(* ===== verification/Exec.v ===== *)
(** Program loading: kernel/exec.c, with [fetchaddr] of kernel/syscall.c and
    [sys_exec] of kernel/sysfile.c. *)

From S2P Require Import Prelude BufCache BufSpec KState Log CString Fs Kalloc File Vm KThread Printf Proc.
Local Open Scope Z_scope.

Definition USERSTACK : Z := 1.
Definition ELF_MAGIC : Z := 0x464C457F.
Definition ELF_PROG_LOAD : Z := 1.

(** The fields of [struct elfhdr] (64 bytes) and [struct proghdr] (56 bytes) the
    loader reads, kernel/elf.h. *)
Record elfhdr := ElfHdr { e_magic : Z; e_entry : Z; e_phoff : Z; e_phnum : Z }.
Record proghdr := ProgHdr {
  ph_type : Z; ph_flags : Z; ph_off : Z; ph_vaddr : Z; ph_filesz : Z; ph_memsz : Z;
}.
Definition field (b : bytes) (off len : Z) : Z := le_val (sub_bytes b off len).
Definition elf_dec (b : bytes) : elfhdr :=
  ElfHdr (field b 0 4) (field b 24 8) (field b 32 8) (field b 56 2).
Definition ph_dec (b : bytes) : proghdr :=
  ProgHdr (field b 0 4) (field b 4 4) (field b 8 8) (field b 16 8) (field b 32 8) (field b 40 8).

Definition flags2perm (flags : Z) : Z :=
  let perm := if negb (Z.land flags 0x1 =? 0) then PTE_X else 0 in
  if negb (Z.land flags 0x2 =? 0) then Z.lor perm PTE_W else perm.

(** [for(last=s=path; *s; s++) if( *s == '/') last = s+1;] *)
Fixpoint last_elem (s last : bytes) : bytes :=
  match s with
  | [] => last
  | c :: s => last_elem s (if c =? 47 then s else last)
  end.

Section code.
Context {U : Type} `{!UserMem U}.
Context (kend trampoline : Z) (junkname : bytes).
Local Abbreviation M := (T U).
Local Abbreviation proc_pagetable := (Proc.proc_pagetable kend trampoline).
Local Abbreviation proc_freepagetable := (Proc.proc_freepagetable kend).

(** File system code run for process [p], whose descriptors, current directory,
    killed flag and argument registers it sees. *)
Definition in_proc {X} (x : proc) (args : Z -> Z) (m : K U X) : K U (X * (list (option nat) * nat)) :=
  kmod (fun k => Kst (k_sb k) (k_log k) (k_itable k) (k_ftable k) (p_pid x) (p_ofile x)
                     (default 0%nat (p_cwd x)) (k_mem k) (k_out k)
                     (KExt (x_pipes (k_ext k)) (x_freelist (k_ext k)) (negb (p_killed x =? 0)) args));;
  r ← m;
  o ← kget k_ofile;
  c ← kget k_cwd;
  mret (r, (o, c)).
Definition onproc {X} (p : nat) (args : Z -> Z) (m : K U X) : M X :=
  x ← getp p;
  r ← onfs (in_proc x args m);
  modp p (set_p_ofile r.2.1);;
  modp p (set_p_cwd (Some r.2.2));;
  mret r.1.

(** Load [sz] bytes at [va] in chunks of a page; [false] when the file is short. *)
Fixpoint loadseg_loop (n : nat) (pagetable va : Z) (ip : nat) (offset sz i : Z) : M bool :=
  match n with
  | O => mret true
  | S m =>
      pa ← onmem (walkaddr pagetable (u64 (va + i)));
      if pa =? 0 then tpanic "loadseg: address should exist" else
      let n := if sz - i <? PGSIZE then sz - i else PGSIZE in
      r ← onfs (readi ip KernelDst (u32 (offset + i)) n);
      onmem (vput pa r.2);;
      if negb (r.1 =? n) then mret false
      else loadseg_loop m pagetable va ip offset sz (i + PGSIZE)
  end.
Definition loadseg (pagetable va : Z) (ip : nat) (offset sz : Z) : M bool :=
  loadseg_loop (Z.to_nat ((sz + PGSIZE - 1) / PGSIZE)) pagetable va ip offset sz 0.

(** The loop over the program headers; the size reached, and whether all of
    them were loaded. *)
Fixpoint load_segs (n : nat) (pagetable : Z) (ip : nat) (off sz : Z) : M (Z * bool) :=
  match n with
  | O => mret (sz, true)
  | S n =>
      r ← onfs (readi ip KernelDst (u32 off) 56);
      if negb (r.1 =? 56) then mret (sz, false) else
      let ph := ph_dec r.2 in
      if negb (ph_type ph =? ELF_PROG_LOAD) then load_segs n pagetable ip (i32 (off + 56)) sz else
      if ph_memsz ph <? ph_filesz ph then mret (sz, false) else
      if u64 (ph_vaddr ph + ph_memsz ph) <? ph_vaddr ph then mret (sz, false) else
      if negb (ph_vaddr ph mod PGSIZE =? 0) then mret (sz, false) else
      sz1 ← onmem (uvmalloc kend pagetable sz (u64 (ph_vaddr ph + ph_memsz ph)) (flags2perm (ph_flags ph)));
      if sz1 =? 0 then mret (sz, false) else
      ok ← loadseg pagetable (ph_vaddr ph) ip (u32 (ph_off ph)) (u32 (ph_filesz ph));
      if negb ok then mret (sz1, false) else load_segs n pagetable ip (i32 (off + 56)) sz1
  end.

(** Push the argument strings; the stack pointer and the contents of [ustack],
    or [None] for [goto bad]. *)
Fixpoint push_args (argv : list bytes) (pagetable stackbase argc sp : Z) (ustack : list Z) : M (option (Z * list Z)) :=
  match argv with
  | [] => mret (Some (sp, ustack))
  | s :: argv =>
      if argc >=? MAXARG then mret None else
      let sp := u64 (sp - (Z.of_nat (length s) + 1)) in
      let sp := sp - sp mod 16 in
      if sp <? stackbase then mret None else
      ok ← onmem (Vm.copyout pagetable sp (s ++ [0]));
      if negb ok then mret None else
      push_args argv pagetable stackbase (argc + 1) sp (ustack ++ [sp])
  end.

(** The [bad:] label before and after the inode was released. *)
Definition exec_bad (pagetable sz : Z) (ip : option nat) : M Z :=
  (if negb (pagetable =? 0) then onmem (proc_freepagetable pagetable sz) else mret tt);;
  match ip with Some ip => onfs (iunlockput ip);; onfs end_op | None => mret tt end;;
  mret (-1).

(** From the new image of size [sz] to the return. *)
Definition exec_commit (p : nat) (path : bytes) (argv : list bytes) (entry pagetable sz : Z) : M Z :=
  x ← getp p;
  let oldsz := p_sz x in
  let sz := pgroundup sz in
  sz1 ← onmem (uvmalloc kend pagetable sz (u64 (sz + (USERSTACK + 1) * PGSIZE)) PTE_W);
  if sz1 =? 0 then exec_bad pagetable sz None else
  let sz := sz1 in
  onmem (uvmclear pagetable (u64 (sz - (USERSTACK + 1) * PGSIZE)));;
  let stackbase := u64 (sz - USERSTACK * PGSIZE) in
  r ← push_args argv pagetable stackbase 0 sz [];
  match r with
  | None => exec_bad pagetable sz None
  | Some (sp, ustack) =>
      let ustack := ustack ++ [0] in
      let n := Z.of_nat (length ustack) * 8 in
      let sp := u64 (sp - n) in
      let sp := sp - sp mod 16 in
      if sp <? stackbase then exec_bad pagetable sz None else
      ok ← onmem (Vm.copyout pagetable sp (ustack ≫= le_bytes 8));
      if negb ok then exec_bad pagetable sz None else
      x ← getp p;
      onmem (vstore (p_trapframe x + TF_A1) sp);;
      modp p (fun x => set_p_name (copy_name (p_name x) (last_elem path path)) x);;
      let oldpagetable := p_pagetable x in
      modp p (set_p_pagetable pagetable);;
      modp p (set_p_sz sz);;
      onmem (vstore (p_trapframe x + TF_EPC) entry);;
      onmem (vstore (p_trapframe x + TF_SP) sp);;
      onmem (proc_freepagetable oldpagetable oldsz);;
      mret (Z.of_nat (length argv))
  end.

Definition exec (path : bytes) (argv : list bytes) : M Z :=
  p ← cur;
  onfs begin_op;;
  r ← onproc p (fun _ => 0) (namei junkname path);
  match r with
  | None => onfs end_op;; mret (-1)
  | Some ip =>
      onfs (ilock (Some ip));;
      r ← onfs (readi ip KernelDst 0 64);
      if negb (r.1 =? 64) then exec_bad 0 0 (Some ip) else
      let elf := elf_dec r.2 in
      if negb (e_magic elf =? ELF_MAGIC) then exec_bad 0 0 (Some ip) else
      x ← getp p;
      pagetable ← onmem (proc_pagetable (p_trapframe x));
      if pagetable =? 0 then exec_bad 0 0 (Some ip) else
      r ← load_segs (Z.to_nat (e_phnum elf)) pagetable ip (i32 (e_phoff elf)) 0;
      if negb r.2 then exec_bad pagetable r.1 (Some ip) else
      onfs (iunlockput ip);;
      onfs end_op;;
      p ← cur;
      exec_commit p path argv (e_entry elf) pagetable r.1
  end.

(** * Arguments from user memory *)

Definition fetchaddr (addr : Z) : M (option Z) :=
  p ← cur;
  x ← getp p;
  if (addr >=? p_sz x) || (u64 (addr + 8) >? p_sz x) then mret None else
  r ← onmem (Vm.copyin (p_pagetable x) addr 8);
  if (r.2 : bool) then mret (Some (le_val r.1)) else mret None.

Definition fetchstr_user (addr max : Z) : M (option bytes) :=
  p ← cur;
  x ← getp p;
  onmem (Vm.copyinstr (p_pagetable x) addr max).

(** The argument loop of [sys_exec]: the pages taken with the strings in them,
    and whether the terminating null was reached. *)
Fixpoint exec_args (n : nat) (uargv i : Z) (argv : list (Z * bytes)) : M (list (Z * bytes) * bool) :=
  match n with
  | O => mret (argv, false)
  | S n =>
      a ← fetchaddr (u64 (uargv + 8 * i));
      match a with
      | None => mret (argv, false)
      | Some uarg =>
          if uarg =? 0 then mret (argv, true) else
          pg ← onmem vkalloc;
          if pg =? 0 then mret (argv, false) else
          s ← fetchstr_user uarg PGSIZE;
          match s with
          | None => mret (argv ++ [(pg, [])], false)
          | Some s =>
              onmem (vput pg (s ++ [0]));;
              exec_args n uargv (i + 1) (argv ++ [(pg, s)])
          end
      end
  end.

(** [path] and [uargv] are the two arguments of the call. *)
Definition sys_exec (path_addr uargv : Z) : M Z :=
  path ← fetchstr_user path_addr MAXPATH;
  match path with
  | None => mret (-1)
  | Some path =>
      r ← exec_args (Z.to_nat MAXARG) uargv 0 [];
      ret ← (if (r.2 : bool) then exec path r.1.*2 else mret (-1));
      tfor r.1.*1 (fun pg => onmem (vkfree kend pg));;
      mret ret
  end.
End code.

* * *

• [Instructions to follow]:
Among the lines above, find the one with "(list (option nat)" and the one with "(default 0%nat (p_cwd". Quote both and everything between them, exactly.

• [Output for this task]:
Definition in_proc {X} (x : proc) (args : Z -> Z) (m : K U X) : K U (X * (list (option nat) * nat)) :=
  kmod (fun k => Kst (k_sb k) (k_log k) (k_itable k) (k_ftable k) (p_pid x) (p_ofile x)
                     (default 0%nat (p_cwd x)) (k_mem k) (k_out k)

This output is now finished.